Retraction of individual triples is currently not supported in the
API and implementing it efficiently would be hard, due to the way the
entailments are generated. We do not intend to address this issue.

Typical import speeds on current x86 servers are on the order of 1000
triples / second, average over a 7 million triple import. The back-end
is known to handle queries over 20 million triples efficiently, and is
expected to scale to larger sizes.

The 20 million triple dataset (around 1.6GB of RDF/XML) takes up
2.8GB on disk, 1GB of data and 1.8GB or indexes, when serialised in SQL
tables. This could be improved at the cost of query speed if storage
requirements were a concern.

Developing RDF stores to hold this volume of data was found to be
reasonably straightforward, using conventional database techniques.

Local APIs

In addition to the C API, the librdfsql library has a Python API (beta),
and there are Perl and PHP libraries that provide query APIs through
the 3store tools.

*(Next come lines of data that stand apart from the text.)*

(* ===== verification/ManifestTidy.v ===== *)
(** * Manifests that come from a text are tidy

    The invariant of the parser: whatever it has read, the free texts of its
    manifest are trimmed and have no line feed, and an authored text never sets
    the identity of the application. *)

From S2P Require Import Prelude GoStrings StableId Availability Capability Manifest ManifestValidate ManifestYAML ManifestFacts ManifestText.
From S2P Require Import ManifestRoundtrip ManifestServices ManifestExact.

(** ** Values cut out of a line *)

Definition flat (s : string) : Prop := has_byte lf s = false.

Lemma flat_app s t : flat (s +:+ t) <-> flat s /\ flat t.
Proof. unfold flat. by rewrite has_byte_app, orb_false_iff. Qed.

Lemma flat_TrimPrefix s p : flat s -> flat (TrimPrefix s p).
Proof.
  unfold TrimPrefix. destruct (strip_prefix p s) as [r|] eqn:H; [|done]. apply strip_prefix_spec in H as ->. rewrite flat_app. tauto.
Qed.

Lemma flat_rev s : flat (String.rev s) <-> flat s.
Proof. unfold flat. by rewrite has_byte_rev. Qed.

Lemma flat_TrimSuffix s p : flat s -> flat (TrimSuffix s p).
Proof. unfold TrimSuffix. rewrite flat_rev. intros H. apply flat_TrimPrefix. by rewrite flat_rev. Qed.

Lemma flat_Cut s c k v b : flat s -> Cut s c = (k, v, b) -> flat v.
Proof.
  revert k v b. induction s as [|d s IH]; intros k v b Hs; simpl; [by intros [= <- <- <-]|].
  apply (flat_app (String d "") s) in Hs as [_ Hs]. destruct (decide (d = c)); [by intros [= <- <- <-]|].
  destruct (Cut s c) as [[k' v'] b'] eqn:Hc. intros [= <- <- <-]. by eapply IH.
Qed.

Lemma flat_TrimSpace s : flat s -> flat (TrimSpace s).
Proof. apply has_byte_TrimSpace. Qed.

Lemma clean_cut s : flat s -> clean (TrimSpace s).
Proof. apply clean_TrimSpace. Qed.

Lemma clean_nil : clean "".
Proof. apply (bool_decide_unpack _). by vm_compute. Qed.

Lemma clean_flat s : clean s -> flat s.
Proof. by intros [_ H]. Qed.

Lemma clean_item s : flat s -> clean (item_of s).
Proof. intros H. by apply clean_cut, flat_TrimPrefix. Qed.

Lemma key_value_clean s e k v : flat s -> key_value s e = Ok (k, v) -> clean v.
Proof.
  intros Hs. unfold key_value. destruct (Cut s ":") as [[k' v'] b] eqn:Hc. destruct b; [|done].
  intros [= <- <-]. apply clean_cut. by eapply flat_Cut.
Qed.

Lemma parse_named_clean n what key s v : flat s -> parse_named n what key s = Ok v -> clean v.
Proof.
  intros Hs. unfold parse_named. destruct (Cut (item_of s) ":") as [[k' v'] b] eqn:Hc. rewrite reject_seq_Ok. intros [_ [= <-]].
  apply clean_cut. eapply flat_Cut; [|exact Hc]. by apply clean_flat, clean_item.
Qed.

Lemma Atoi_range s n : Atoi s = Some n -> (min_int <= n <= max_int)%Z.
Proof.
  unfold Atoi. destruct (match s with EmptyString => _ | String _ _ => _ end) as [neg body]. destruct body; [done|].
  destruct (atoi_digits _ _) as [v|]; cbn [mbind option_bind]; [|done].
  destruct (_ && _) eqn:H; [|done]. apply andb_true_iff in H as [H1%Z.leb_le H2%Z.leb_le]. intros [= <-]. done.
Qed.
(* ===== verification/CutoverFacts.v ===== *)
(** * Properties of the cutover

    Whatever fails, and however often the cutover is attempted, the old cluster
    is fenced at most once and the cutover committed at most once, each step
    after the proofs it needs. *)

From S2P Require Import Prelude GoStrings FileSystem Effects StableId Sha256 UpdatePlan UpdateJournal Patroni Cutover.

(** ** Receipts *)

(** A binding: the text of a digest. *)
Definition binding_text (b : string) : Prop :=
  strlen b = 64%nat /\ forall c, has_byte c b = true -> is_lower_hex c = true.

Lemma binding_visible b : binding_text b -> visible_text b /\ b <> "" /\ hex_decodes b = true.
Proof.
  intros [Hlen Hb]. split_and!.
  - intros c Hc. by apply hex_not_space, Hb.
  - by intros ->.
  - unfold hex_decodes. rewrite Hlen. change (Nat.even 64) with true. rewrite andb_true_l.
    clear Hlen. induction b as [|c b IH]; [done|]. simpl. apply andb_true_iff. split.
    + assert (is_lower_hex c = true) as Hc by (apply Hb; simpl; by rewrite (proj2 (eqb_true c c))).
      pose proof (ascii_table (fun c => negb (is_lower_hex c) || is_hex c) ltac:(by vm_compute) c) as Ht.
      cbv beta in Ht. by rewrite Hc in Ht.
    + apply IH. intros d Hd. apply Hb. simpl. by rewrite Hd, orb_true_r.
Qed.

Lemma state_visible phase : phase ∈ cutover_states -> visible_text phase /\ phase <> "".
Proof.
  assert (Forall (fun w => (forallb (fun c => visible c) (Stdlib.Strings.String.list_ascii_of_string w) && (w != "")) = true) cutover_states) as H
    by by repeat constructor.
  rewrite Forall_forall in H. intros [Hp Hn]%H%andb_true_iff. rewrite neqb_true in Hn. split; [|done].
  clear H Hn. induction phase as [|d w IH]; intros c; simpl in *; [done|].
  apply andb_true_iff in Hp as [Hd Hw]. intros [Hc|Hc]%orb_true_iff; [apply bool_decide_eq_true in Hc; by subst|by apply IH].
Qed.

Lemma Fields_receipt phase b : phase ∈ cutover_states -> binding_text b -> Fields (receipt phase b) = [phase; b].
Proof. intros [Hp Hp0]%state_visible (Hb & Hb0 & _)%binding_visible. by apply Fields_two. Qed.

(** What a load makes of a receipt: its phase, or an error. *)
Lemma receipt_phase_spec phase b b' p :
  phase ∈ cutover_states -> binding_text b -> receipt_phase b' (receipt phase b) = Ok p -> p = phase.
Proof.
  intros Hp Hb. unfold receipt_phase. rewrite Fields_receipt by done. rewrite !reject_seq_Ok.
  intros (_ & _ & _ & H). case_match; [by injection H as <-|done].
Qed.

Lemma dcsCutoverBinding_text evidence b : dcsCutoverBinding evidence = Ok b -> binding_text b.
Proof. unfold dcsCutoverBinding. rewrite seq_Ok. intros [_ [= <-]]. apply digest_text_spec. Qed.

(** ** The calls so far, by the phase of the receipt *)

(** No receipt is phase 0. *)
Definition phase_number (phase : string) : nat :=
  if phase == "prepared" then 1 else if phase == "fenced" then 2 else if phase == "activated" then 3
  else if phase == "verified" then 4 else if phase == "committed" then 5 else 0.

(** What succeeded when the receipt reached a phase. *)
Definition proven_by (n : nat) : list cutover_event :=
  (if 2 <=? n then [EvFence true; EvVerifyFenced true] else []) ++ (if 3 <=? n then [EvActivate true] else []) ++
  (if 4 <=? n then [EvQuorum true; EvPatroni true] else []).

Record stage (n : nat) (evs : list cutover_event) : Prop := mkStage {
  sg_orderly : orderly evs;
  sg_fences : (calls is_fence evs <= if (n =? 0)%nat then 0 else 1)%nat;
  sg_commits : (calls is_commit evs <= if (n <? 4)%nat then 0 else 1)%nat;
  sg_proven : forall p, p ∈ proven_by n -> p ∈ evs }.
(* ===== verification/RotationFacts.v ===== *)
(** * Properties of credential rotation

    Rotations are attempted any number of times, and the process may stop at
    every call.  The journal enters by its laws, which the one in a file is shown
    to have. *)

From S2P Require Import Prelude GoStrings FileSystem Codec Effects Sha256 UpdateJournal Rotation.

(** ** What a journal promises

    The phase a key has in a state.  A call that fails may have had its effect
    or not. *)
Class RotationJournalLaws {S} (journal : RotationJournal S) (key : string) := mkRotationJournalLaws {
  phase_of : S -> string;
  load_law : forall s s' r, rj_Load journal key s = (s', r) ->
    phase_of s' = phase_of s /\ forall phase, r = Ok phase -> phase = phase_of s;
  save_law : forall phase s s' r, rj_Save journal key phase s = (s', r) ->
    (phase_of s' = phase_of s \/ phase_of s' = phase) /\ (r = Ok tt -> phase_of s' = phase);
  clear_law : forall s s' r, rj_Clear journal key s = (s', r) ->
    (phase_of s' = phase_of s \/ phase_of s' = "") /\ (r = Ok tt -> phase_of s' = "") }.

Arguments phase_of {S} journal key {_}.

(** ** Calls *)

Inductive rotation_event : Type :=
| EvPrepare (ok : bool)
| EvReconcile (ok : bool)
| EvVerify (ok : bool)
| EvRetire (ok : bool)
| EvRollback (ok : bool).

Global Instance rotation_event_eq_dec : EqDecision rotation_event.
Proof. solve_decision. Defined.

Definition is_prepare (e : rotation_event) : bool := match e with EvPrepare _ => true | _ => false end.
Definition is_reconcile (e : rotation_event) : bool := match e with EvReconcile _ => true | _ => false end.
Definition is_verify (e : rotation_event) : bool := match e with EvVerify _ => true | _ => false end.
Definition is_retire (e : rotation_event) : bool := match e with EvRetire _ => true | _ => false end.
Definition is_rollback (e : rotation_event) : bool := match e with EvRollback _ => true | _ => false end.

Abbreviation events := (list rotation_event).

(** A call of a process that ends after [life] more calls: those after its end
    do nothing and are not recorded. *)
Definition mortal {S A} (event : bool -> events) (m : M S A) : M (S * events * nat) A := fun st =>
  match snd st with
  | O => (st, Err (errorsNew "the process has ended"))
  | Datatypes.S life =>
      let '(s', r) := m (fst (fst st)) in ((s', snd (fst st) ++ event (is_ok r), life), r)
  end.

Definition quiet (_ : bool) : events := [].

Definition watch_journal {S} (j : RotationJournal S) : RotationJournal (S * events * nat) :=
  mkRotationJournal (fun key => mortal quiet (rj_Load j key)) (fun key phase => mortal quiet (rj_Save j key phase))
    (fun key => mortal quiet (rj_Clear j key)).

Definition watch_prepared {S} (p : PreparedMaterialStore S) : PreparedMaterialStore (S * events * nat) :=
  mkPreparedStore (fun key => mortal quiet (pm_Load p key)) (fun key material => mortal quiet (pm_Save p key material))
    (fun key => mortal quiet (pm_Clear p key)).

Definition watch_rotation {S} (r : Rotation S) : Rotation (S * events * nat) :=
  let seen (event : bool -> rotation_event) := mortal (A := unit) (fun ok => [event ok]) in
  mkRotation (seen EvPrepare <$> ro_Prepare r) (seen EvReconcile <$> ro_Reconcile r) (seen EvVerify <$> ro_Verify r)
    (seen EvRetire <$> ro_Retire r) (seen EvRollback <$> ro_Rollback r) (watch_journal <$> ro_Journal r)
    (watch_prepared <$> ro_Prepared r) (ro_Key r).

(** ** Attempts *)

Section attempts.
Context {S : Type} (journal : RotationJournal S) (key : string) {laws : RotationJournalLaws journal key}.

Definition leaves_phase {A} (m : M S A) : Prop := forall s, phase_of journal key (fst (m s)) = phase_of journal key s.

Definition all_leave {A} (f : option (M S A)) : Prop := forall m, f = Some m -> leaves_phase m.

(** The rotation uses this journal, and nothing else of it touches the entry. *)
Record uses_journal (r : Rotation S) : Prop := mkUses {
  us_journal : ro_Journal r = Some journal;
  us_key : ro_Key r = key;
  us_prepare : all_leave (ro_Prepare r);
  us_reconcile : all_leave (ro_Reconcile r);
  us_verify : all_leave (ro_Verify r);
  us_retire : all_leave (ro_Retire r);
  us_rollback : all_leave (ro_Rollback r);
  us_prepared : forall p, ro_Prepared r = Some p -> leaves_phase (pm_Clear p key) }.

(** Each attempt with other steps and another end of the process; in between
    everything but the entry may change. *)
Inductive rotations : S -> events -> Prop :=
| rotations_none s : phase_of journal key s = "" -> rotations s []
| rotations_attempt order r life life' s s' evs evs' res :
    rotations s evs -> uses_journal r -> order ≡ₚ step_names ->
    Rotation_Run order (watch_rotation r) ((s, evs), life) = (((s', evs'), life'), res) ->
    rotations s' evs'
| rotations_other s s' evs : rotations s evs -> phase_of journal key s' = phase_of journal key s -> rotations s' evs.
End attempts.

(** ** The order of the calls *)

(** [e] was called, and after it only calls that satisfy [q]. *)
Definition since (e : rotation_event) (q : rotation_event -> bool) (evs : events) : Prop :=
  exists before after, evs = before ++ e :: after /\ forallb q after = true.
(** ** Probes, decisions and capabilities *)

(** A probe reports ready exactly for a valid endpoint that answered with a
    status below 500; whatever it reports, it is about that endpoint. *)
Lemma ProbeHTTP_exact `{HTTPWorld} ep :
  let url := ep_Scheme ep +:+ "://" +:+ JoinHostPort (ep_Host ep) (ep_Port ep) +:+ "/" in
  (es_Ready (ProbeHTTP ep) = true <->
   Endpoint_Validate ep = Ok tt /\ url_valid url = true /\
   exists code, http_status (JoinHostPort (ep_Host ep) (ep_Port ep)) url = Some code /\ (code < 500)%Z) /\
  (es_Service (ProbeHTTP ep), es_Scheme (ProbeHTTP ep), es_Host (ProbeHTTP ep), es_Port (ProbeHTTP ep)) =
  (ep_Service ep, ep_Scheme ep, ep_Host ep, ep_Port ep).
Proof.
  unfold ProbeHTTP, probe. destruct (Endpoint_Validate ep) as [[]|]; cbn [is_err]; [|split; [split; [done|by intros [? _]]|done]].
  destruct (url_valid _); cbn [negb]; [|split; [split; [done|by intros (_ & ? & _)]|done]].
  destruct (http_status _ _) as [code|]; cbn; (split; [|done]).
  - rewrite Z.ltb_lt. split; [by eauto|by intros (_ & _ & ? & [= <-] & ?)].
  - split; [done|by intros (_ & _ & ? & ? & _)].
Qed.

(** A denial anywhere decides; otherwise a warning anywhere does. *)
Lemma Aggregate_exact findings :
  Aggregate findings =
  if bool_decide (Deny ∈ map fi_Decision findings) then Deny
  else if bool_decide (Warn ∈ map fi_Decision findings) then Warn else Allow.
Proof.
  unfold Aggregate. generalize Allow. induction findings as [|f findings IH]; intros decision; [done|].
  cbn [aggregate_from map]. destruct (decide (fi_Decision f = Deny)) as [->|Hd].
  - rewrite !(bool_decide_eq_true_2 _); [done|constructor|done].
  - rewrite (bool_decide_eq_false_2 (fi_Decision f = Deny)) by done.
    rewrite (bool_decide_ext (Deny ∈ _ :: _) (Deny ∈ map fi_Decision findings)) by (rewrite elem_of_cons; naive_solver).
    destruct (decide (fi_Decision f = Warn)) as [->|Hw].
    + rewrite !(bool_decide_eq_true_2 (Warn = Warn)), (bool_decide_eq_true_2 (Warn ∈ Warn :: _)) by (done || constructor).
      rewrite IH. by repeat case_bool_decide.
    + rewrite (bool_decide_eq_false_2 (fi_Decision f = Warn)), IH by done.
      by rewrite (bool_decide_ext (Warn ∈ _ :: _) (Warn ∈ map fi_Decision findings)) by (rewrite elem_of_cons; naive_solver).
Qed.

(** The requirements of an operation are met exactly when the descriptor is of
    this contract and offers every one of them. *)
Lemma RequireCapabilities_exact d required :
  RequireCapabilities d required = Ok tt <->
  de_ContractVersion d = ContractVersion /\
  Forall (fun capability => Capabilities_Supports (de_Capabilities d) capability = true) required.
Proof.
  unfold RequireCapabilities. rewrite reject_seq_Ok, neqb_false. apply and_iff_compat_l.
  induction required as [|c required IH]; [done|]. rewrite forE_cons, bind_Ok, Forall_cons. unfold require_capability at 1. split.
  - intros ([] & H & Hrest). apply reject_seq_Ok in H as [_ Hs%reject_Ok%negb_false_iff]. split; [exact Hs|by apply IH].
  - intros [Hs Hrest]. exists tt. split; [|by apply IH]. apply reject_seq_Ok. split; [|by rewrite Hs].
    apply bool_decide_eq_false. by intros ->.
Qed.

Example folds_localhost :
  map (folds_to "localhost") ["LocalHost"; "localhosts"; "localhos"; "local"; "lokalhost"] = [true; false; false; false; false].
Proof. vm_compute. reflexivity. Qed.
(** X17: the verdict of [is_valid].  For an outcome whose [issue] list
    gives a severity for every issue up to the first one that is an
    error, the resource is valid exactly when no issue has severity
    fatal or error; what follows the first such issue is not looked at.
    An invalid resource gives False, or raises OperationOutcome carrying
    the outcome when [raise_exception] is set. *)
Theorem is_valid_verdict (self : Resource) (raise_exception : bool) (w : World)
    (m : dict) (issues : list json) :
  let path := res_resource_type self ++ "/$validate" in
  let body := serialize_fields (container w) in
  let expected :=
    if existsb is_error_issue issues
    then if raise_exception then Raise (OperationOutcome None (Some (JObj m)))
         else Ret false
    else Ret true in
  Dict.get "issue" m = Some (JArr issues) ->
  (forall pre issue post,
      issues = (pre ++ issue :: post)%list ->
      existsb is_error_issue pre = false ->
      exists sev, subscript issue "severity" = Ret sev) ->
  (forall w',
      SyncClient._do_request (res_client self) "post" path body None false w
      = (Ret (JObj m), w') ->
      SyncResource.is_valid self raise_exception w = (expected, w'))
  /\ (forall w',
         AsyncClient._do_request (res_client self) "post" path body None false w
         = (Ret (JObj m), w') ->
         AsyncResource.is_valid self raise_exception w = (expected, w')).
Proof.
  intros path body expected Hissue Hsev.
  pose proof (has_errors_verdict m issues Hissue Hsev) as Hverdict.
  split; intros w' Hrq.
  - unfold SyncResource.is_valid. rewrite bind_run. cbn [get_container].
    rewrite bind_run. fold path body. rewrite Hrq.
    rewrite bind_run. unfold lift. rewrite Hverdict. unfold expected.
    destruct (existsb is_error_issue issues), raise_exception; reflexivity.
  - unfold AsyncResource.is_valid. rewrite bind_run. cbn [get_container].
    rewrite bind_run. fold path body. rewrite Hrq.
    rewrite bind_run. unfold lift. rewrite Hverdict. unfold expected.
    destruct (existsb is_error_issue issues), raise_exception; reflexivity.
Qed.

(** X18: an operation that is turned down by its own guard raises
    without a trace: resolving or executing on a reference that is not
    local raises ResourceNotFound, and handing a search set a resource of
    another type raises AssertionError; no request is built or sent, the
    configuration keeps its session and the resource its fields. *)
Theorem refused_operations_leave_no_trace (op : operation) (e : exn)
    (w : World) :
  refused op = Some e ->
  run_sync op w = (Raise e, w) /\ run_async op w = (Raise e, w).
Proof.
  destruct op; cbn [refused]; try discriminate.
  - destruct (String.eqb _ _) eqn:Hty; [discriminate|]. intros [= <-].
    unfold run_sync, run_async, returning,
      SyncSearchSet.get_or_create, AsyncSearchSet.get_or_create.
    rewrite Hty. split; reflexivity.
  - destruct (String.eqb _ _) eqn:Hty; [discriminate|]. intros [= <-].
    unfold run_sync, run_async, returning,
      SyncSearchSet.update, AsyncSearchSet.update.
    rewrite Hty. split; reflexivity.
  - destruct (String.eqb _ _) eqn:Hty; [discriminate|]. intros [= <-].
    unfold run_sync, run_async, returning,
      SyncSearchSet.patch, AsyncSearchSet.patch.
    rewrite Hty. split; reflexivity.
  - destruct (is_local self) eqn:Hlocal; [discriminate|]. intros [= <-].
    unfold run_sync, run_async, returning,
      SyncReference.to_resource, AsyncReference.to_resource.
    rewrite Hlocal. split; reflexivity.
  - destruct (is_local self) eqn:Hlocal; [discriminate|]. intros [= <-].
    unfold run_sync, run_async, returning,
      SyncReference.execute, AsyncReference.execute.
    rewrite Hlocal. split; reflexivity.
Qed.

End Guards.

Section GuardExamples.
Import Text Url AbstractClient AbstractSearchSet BaseResource Spec Modes Effects.
#[local] Existing Instance Stubs.externals.

Lemma is_valid_verdict_witness :
  let issues := [JObj [("severity", JStr "warning")];
                 JObj [("severity", JStr "error")];
                 JObj [("code", JStr "invalid")]] in
  let m := [("resourceType", JStr "OperationOutcome");
            ("issue", JArr issues)] in
  let w := Sample.world_with Sample.patient
             (Sample.always (mkResponse 200 (Stubs.encode (JObj m)))) in
  let w' := snd (SyncClient._do_request Sample.client "post"
                   "Patient/$validate" (JObj Sample.patient) None false w) in
  SyncResource.is_valid Sample.patient_resource false w = (Ret false, w').
Proof.
  intros issues m w w'.
  assert (Hsev : forall pre issue post,
             issues = (pre ++ issue :: post)%list ->
             existsb is_error_issue pre = false ->
             exists sev, subscript issue "severity" = Ret sev).
  { intros pre issue post Heq Hpre.
    destruct pre as [|a [|b pre]]; cbn in Heq.
    - injection Heq as <- _. eexists. reflexivity.
    - injection Heq as _ <- _. eexists. reflexivity.
    - injection Heq as <- <- _. discriminate Hpre. }
  apply (proj1 (is_valid_verdict (E := Stubs.externals)
                  Sample.patient_resource false w m issues eq_refl Hsev) w').
  reflexivity.
Defined.

Lemma refused_operations_leave_no_trace_witness :
  let op := ReferenceToResource (mkReference Sample.client "Patient" "42" false) in
  let w := Sample.world_with_session Sample.down in
  let e := ResourceNotFound "Can not resolve not local resource" in
  run_sync op w = (Raise e, w) /\ run_async op w = (Raise e, w).
Proof.
  intros op w e.
  apply (refused_operations_leave_no_trace (E := Stubs.externals) op e w).
  reflexivity.
Defined.

End GuardExamples.

Section ContractExamples.
Import Text Url AbstractClient Spec Modes Effects Construction.
#[local] Existing Instance Stubs.externals.

Lemma base_path_not_duplicated_witness :
  _build_request_url Sample.client_with_headers ("fhir/" ++ "Patient/1") None
  = _build_request_url Sample.client_with_headers "Patient/1" None.
Proof.
  apply (base_path_not_duplicated (E := Stubs.externals)
           Sample.client_with_headers "Patient/1" None "/fhir");
    reflexivity.
Defined.

Lemma request_options_forwarded_witness :
  let w := Sample.world_with_session (Sample.always (mkResponse 200 "")) in
  let rq := sync_request Sample.client "get"
              "https://example.com:443/fhir/Patient/42?" JNull
              (requests_config w) in
  rq_config rq !! "session" = None
  /\ (forall key, key <> "session" ->
                  rq_config rq !! key = requests_config w !! key)
  /\ rq_session rq = Some 7%nat.
Proof.
  intros w rq.
  apply (proj2 (request_options_forwarded (E := Stubs.externals)
                  Sample.client "get" "Patient/42" JNull None false w) rq).
  reflexivity.
Defined.

Lemma config_restored_when_transport_answers_witness :
  let w := Sample.world_with_session (Sample.always (mkResponse 404 "gone")) in
  let u := "https://example.com:443/fhir/Patient/42?" in
  SyncClient._do_request Sample.client "get" "Patient/42" JNull None false w
  = (classify false (mkResponse 404 "gone"),
     mkWorld (net w)
       (sent w ++ [sync_request Sample.client "get" u JNull
                     (requests_config w)])%list
       (requests_config w) (container w)).
Proof.
  intros w u.
  apply (config_restored_when_transport_answers (E := Stubs.externals)
           Sample.client "get" "Patient/42" JNull None false w u
           (mkResponse 404 "gone")).
  - reflexivity.
  - right. exists 7%nat. reflexivity.
  - reflexivity.
Defined.

Lemma timeout_always_configured_witness :
  let built := SyncClient__init__ "https://example.com:443/fhir" None None None
                 (JInt 120) in
  let w := mkWorld (Sample.always (mkResponse 200 "")) [] (snd built) [] in
  let w' := snd (SyncClient._do_request (fst built) "get" "Patient/42" JNull
                   None false w) in
  requests_config w' !! "timeout" = Some (CfgValue (JInt 120))
  /\ forall rq, sent w' = (sent w ++ [rq])%list ->
                rq_config rq !! "timeout" = Some (CfgValue (JInt 120)).
Proof.
  intros built w w'.
  apply (proj2 (proj2 (timeout_always_configured (E := Stubs.externals)
                         "https://example.com:443/fhir" None None None
                         (JInt 120) "get" "Patient/42" JNull None false w))).
  reflexivity.
Defined.

Lemma other_operations_keep_fields_witness :
  let w := Sample.world_with Sample.patient
             (Sample.always (mkResponse 204 "")) in
  let op := ResourceDelete Sample.patient_resource in
  container (snd (run_sync op w)) = Sample.patient
  /\ container (snd (run_async op w)) = Sample.patient.
Proof.
  intros w op.
  apply (other_operations_keep_fields (E := Stubs.externals) op w).
  reflexivity.
Defined.
End ContractExamples.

Native Perl and PHP APIs are planned.

Remote interfaces

Queries can be issued over HTTP, supported by an Apache web server module,
a SOAP interface is in development. The 3store tools can also connect
directly the remote servers, permissions allowing.

Developing the software to provide these services is straightforward,
but it is difficult to return query results in a convenient manner over
HTTP in a way which is efficient for large result sets.

Entailments

3store supports all the non-datatype RDF and RDFS entailments, and a
selection of the datatype related entailments. Details can be found in
the test-case results: http://triplestore.aktors.org/rdf-test/

The tests will be run manually before each future release, and
periodically as regression tests during development.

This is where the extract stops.